With interest building around the use of application programming interfaces (APIs) to, as Forrester Research’s Brian Walker puts it, “open up the commerce platform,” we turned to Elastic Path’s Linda Bustos for the lowdown. As the director of ecommerce research and a conversion optimization consultant at the digital commerce software firm, she separates fact from hype to identify trends online marketers need to understand. But you likely already know and love her as the lead blogger and developer of the popular Get Elastic blog.
Here, Linda shares her insights on why shopping APIs are important to ecommerce. For even more on APIs, check out the infographic below the Q&A; Monetate and Elastic Path joined forces to chart the rapid growth of these digital commerce conduits.
What’s driving the rapid development of APIs that support ecommerce?
Bustos: The explosion of social and mobile / TV / gaming console apps has created new touchpoints that commerce naturally wants to flow into. To push catalog, search and checkout functionality, for example, requires communication between commerce systems and touchpoint applications. APIs make it possible.
APIs are also driving disruptive products like digital goods (electronic magazine and newspaper subscriptions, streaming video services, ebooks, mobile and social games, etc.). These products may require recurring billing, in-app transactions, etc., without a standard checkout process. APIs can make the connection between the digital product and the commerce system.
What are the big pitfalls around shopping APIs that ecommerce firms need to avoid?
Bustos: Shopping APIs can be internal (just for the company or between trusted partners) or external (public)—the latter being offered to developers to remix product catalog and other features, often for affiliate purposes.
With internal APIs, you’re dealing with authentication and security issues and various user states and permissions at different points of navigation through the site. There’s a lot that can go wrong if you don’t have rock-solid documentation, testing, or PCI compliance.

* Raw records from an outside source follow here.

(** [utils.EncryptString] and [utils.DecryptString]; [None] is the error. *)
Definition EncryptString (nonce : nat) (plaintext key : string) : option string :=
  let plaintext := TrimSpace plaintext in
  if bool_decide (plaintext = "") then Some ""
  else if negb (strlen key =? 32)%nat then None else Some (seal nonce key plaintext).
Definition DecryptString (encrypted key : string) : option string :=
  let encrypted := TrimSpace encrypted in
  if bool_decide (encrypted = "") then Some ""
  else if negb (strlen key =? 32)%nat then None else open key encrypted.

(** One statement: whether it was executed, and the tables. *)
Definition statement : M bool :=
  w ← st_get;
  _ ← st_modify (fun w => set_db (tick (w_db w)) w);
  mret (negb (fails (db_queries (w_db w)))).

Definition key : M string := asks (fun w => AesSecret (w_cfg w)).

(** The hooks of the model. *)
Definition AfterFind (k : string) (u : WebUser) : option WebUser := with_Pwd u <$> DecryptString (u_Pwd u) k.
Definition Before (n : nat) (k : string) (u : WebUser) : option WebUser := with_Pwd u <$> EncryptString n (u_Pwd u) k.

(** [Db.First(&user, cond)]: the row with the smallest id. *)
Definition first_row (P : WebUser -> bool) (l : list WebUser) : option WebUser :=
  fold_left (fun best u =>
    if P u then match best with Some b => if u_ID u <? u_ID b then Some u else best | None => Some u end else best)
    l None.
Definition First (P : WebUser -> bool) : M (option WebUser) :=
  ok ← statement; k ← key; l ← asks (fun w => db_users (w_db w));
  mret (if ok : bool then u ← first_row P l; AfterFind k u else None).

Definition FindByID (id : Z) : M (option WebUser) := First (fun u => u_ID u =? id).

Definition FindByNameAndPwd (name pwd : string) : M (option WebUser) :=
  user ← First (fun u => bool_decide (u_Name u = name));
  mret (u ← user; if bool_decide (u_Pwd u = pwd) then Some u else None).

(** [Db.Find(&user, cond)]: no row is no error. *)
Definition FindByName (name : string) : M (option (option WebUser)) :=
  ok ← statement; k ← key; l ← asks (fun w => db_users (w_db w));
  mret (if ok : bool then
          match first_row (fun u => bool_decide (u_Name u = name)) l with
          | None => Some None
          | Some u => Some <$> AfterFind k u
          end
        else None).

(** [Limit] below zero is none, [Offset] up to zero is none. *)
Definition FindAll (limit offset : Z) : M (option (list WebUser)) :=
  ok ← statement; k ← key; l ← asks (fun w => db_users (w_db w));
  let rows := filter (fun u => IsRoot u = "N") l in
  let rows := drop (Z.to_nat offset) rows in
  let rows := if limit <? 0 then rows else take (Z.to_nat limit) rows in
  mret (if ok : bool then mapM (AfterFind k) rows else None).

(** [Db.Create]: a free id, above all that were ever given when the row brings
    none, and a free name. *)
Definition insert_user (u : WebUser) (d : database) : option database :=
  let u := if u_ID u =? 0 then with_ID u (db_seq d + 1) else u in
  if existsb (fun v => (u_ID v =? u_ID u) || bool_decide (u_Name v = u_Name u)) (db_users d) then None
  else Some (set_users (db_users d ++ [u])%list (Z.max (db_seq d) (u_ID u)) d).
Definition Create (u : WebUser) : M bool :=
  w ← st_get;
  match Before (db_queries (w_db w)) (AesSecret (w_cfg w)) u with
  | None => mret false
  | Some u =>
    ok ← statement;
    w ← st_get;
    match (if ok : bool then insert_user u (w_db w) else None) with
    | Some d => _ ← st_modify (set_db d); mret true
    | None => mret false
    end
  end.

(** An update of the rows that satisfy [P]; the name of another row is refused. *)
Definition update_users (P : WebUser -> bool) (f : WebUser -> WebUser) (l : list WebUser) : option (list WebUser) :=
  let l' := (fun u => if P u then f u else u) <$> l in
  if bool_decide (NoDup (u_Name <$> l')) then Some l' else None.
Definition Updates (P : WebUser -> bool) (columns : WebUser -> WebUser -> WebUser) (u : WebUser) : M bool :=
  w ← st_get;
  match Before (db_queries (w_db w)) (AesSecret (w_cfg w)) u with
  | None => mret false
  | Some u =>
    ok ← statement;
    w ← st_get;
    match (if ok : bool then update_users P (columns u) (db_users (w_db w)) else None) with
    | Some l => _ ← st_modify (fun w => set_db (set_users l (db_seq (w_db w)) (w_db w)) w); mret true
    | None => mret false
    end
  end.

(** [Select("*").Omit("id", "is_root")] and [Select("*").Omit("id")]. *)
Definition UpdateById (id : Z) (u : WebUser) : M bool :=
  Updates (fun v => (u_ID v =? id) && bool_decide (IsRoot v = "N"))
    (fun u v => with_IsRoot (with_ID u (u_ID v)) (IsRoot v)) u.
Definition UpdatePassword (id : Z) (u : WebUser) : M bool :=
  Updates (fun v => u_ID v =? id) (fun u v => with_ID u (u_ID v)) u.

Definition DeleteByID (id : Z) : M bool :=
  ok ← statement;
  if ok : bool then
    _ ← st_modify (fun w =>
          let d := w_db w in
          set_db (set_users (filter (fun v => ~ (u_ID v = id /\ IsRoot v = "N")) (db_users d)) (db_seq d) d) w);
    mret true
  else mret false.

(** * The handlers *)

Definition UserFindAll : M unit :=
  l ← asks (fun w => Atoi (query_limit (w_req w)));
  match l with
  | None => JSON (Code 200 1)
  | Some limit =>
    o ← asks (fun w => Atoi (query_offset (w_req w)));
    match o with
    | None => JSON (Code 200 2)
    | Some offset =>
      data ← FindAll limit offset;
      match data with Some l => JSON (Users l) | None => JSON (Code 200 4) end
    end
  end.

Definition UserFindByID : M unit :=
  p ← asks (fun w => Atoi (param_id (w_req w)));
  match p with
  | None => JSON (Code 200 1)
  | Some id =>
    data ← FindByID (wrap 64 id);
    match data with Some u => JSON (Users [u]) | None => JSON (Code 200 3) end
  end.

Definition UserCreate : M unit :=
  b ← ShouldBind_user;
  match b with
  | None => JSON (Code 200 1)
  | Some user =>
    ok ← Create (with_IsRoot user "N");
    if ok : bool then UserFindAll else JSON (Code 200 3)
  end.

Definition ModifyPasswd : M unit :=
  b ← ShouldBind_text;
  match b with
  | None => JSON (Code 200 1)
  | Some pwd =>
    uid ← GetUint_uid;
    user ← FindByID uid;
    match user with
    | None => JSON (Code 200 2)
    | Some user =>
      ok ← UpdatePassword uid (with_Pwd user pwd);
      if ok : bool then JSON (Code 200 0) else JSON (Code 200 3)
    end
  end.

Definition CheckUserNameExists : M unit :=
  b ← asks (fun w => n ← body_text (w_req w); if text_ok 128 n then Some n else None);
  match b with
  | None => JSON (Code 200 1)
  | Some name =>
    r ← FindByName name;
    match r with
    | None => JSON (Code 200 3)
    | Some (Some u) => if negb (u_ID u =? 0) then JSON (Code 200 4) else JSON (Code 200 0)
    | Some None => JSON (Code 200 0)
    end
  end.

Definition UserUpdateById : M unit :=
  b ← ShouldBind_user;
  match b with
  | None => JSON (Code 200 1)
  | Some user =>
    tmp ← FindByID (u_ID user);
    match tmp with
    | None => JSON (Code 200 3)
    | Some tmpUser =>
      let user := if bool_decide (IsRoot tmpUser = "N") then with_IsRoot user "N" else user in
      if bool_decide (IsRoot tmpUser = "Y") then JSON (Code 200 4) else
      ok ← UpdateById (u_ID user) user;
      if ok : bool then UserFindAll else JSON (Code 200 5)
    end
  end.

Definition UserDeleteById : M unit :=
  p ← asks (fun w => Atoi (param_id (w_req w)));
  match p with
  | None => JSON (Code 200 1)
  | Some id =>
    tmp ← FindByID (wrap 64 id);
    match tmp with
    | None => JSON (Code 200 3)
    | Some tmpUser =>
      if bool_decide (IsRoot tmpUser = "Y") then JSON (Code 200 4) else
      ok ← DeleteByID (wrap 64 id);
      if ok : bool then UserFindAll else JSON (Code 200 5)
    end
  end.

(** ** Login *)

(** [loginAudit.Create]; its error is ignored. *)
Definition audit_Create (a : LoginAudit) : M unit :=
  ok ← statement;
  if ok : bool then st_modify (fun w => set_db (add_audit a (w_db w)) w) else mret tt.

With external APIs, you risk that what developers build isn’t as tight as what you build internally. There’s a balance between maintaining control and attracting and keeping developers happy, as well. Devs want to see clear benefits from your API (if they can monetize their mashups, that’s a plus), code samples, and good documentation, along with support forums and contact addresses from your company. You need to be committed to every area, including marketing the API to developers.
Which ecommerce sectors are lagging with respect to shopping APIs?
Bustos: Truly transactional APIs are still nascent. In industries where they are critical to monetizing the product (think of digital goods and subscriptions where transactions happen within the product, such as in-game purchases, renewals, upgrades, redemption of loyalty points) or when user permissions and resumption of content or game play where it was left off is important, APIs are more common. They’re part of the business model.
For traditional e-retail, we may see more Sears, Best Buys, Tescos, Amazons and eBays sticking their necks out as they see the value and clear best practices evolve around doing APIs. It’s still early and exciting, but you could say every sector is lagging today—there just needs to be more awareness and courage to use them.
What are some of your favorite shopping APIs?
Bustos: Tesco’s Korean subway shopping project really blows my mind. It combines QR code readers and what I call “installation ecommerce” right in the subway, so commuters can really redeem their time. Amazing technology.
My other favorite is Nike’s FuelBand, a physical product that reads your biometrical data during exercise and syncs it to your smartphone app so you can track your progress and training. Though it’s not transactional, it could be tied into a loyalty system where meeting exercise goals could be turned into discounts or free product. If nothing else, it’s fantastic branding. If you’re using your FuelBand on a regular basis and engaging with useful Nike apps and content, how likely are you to buy Adidas?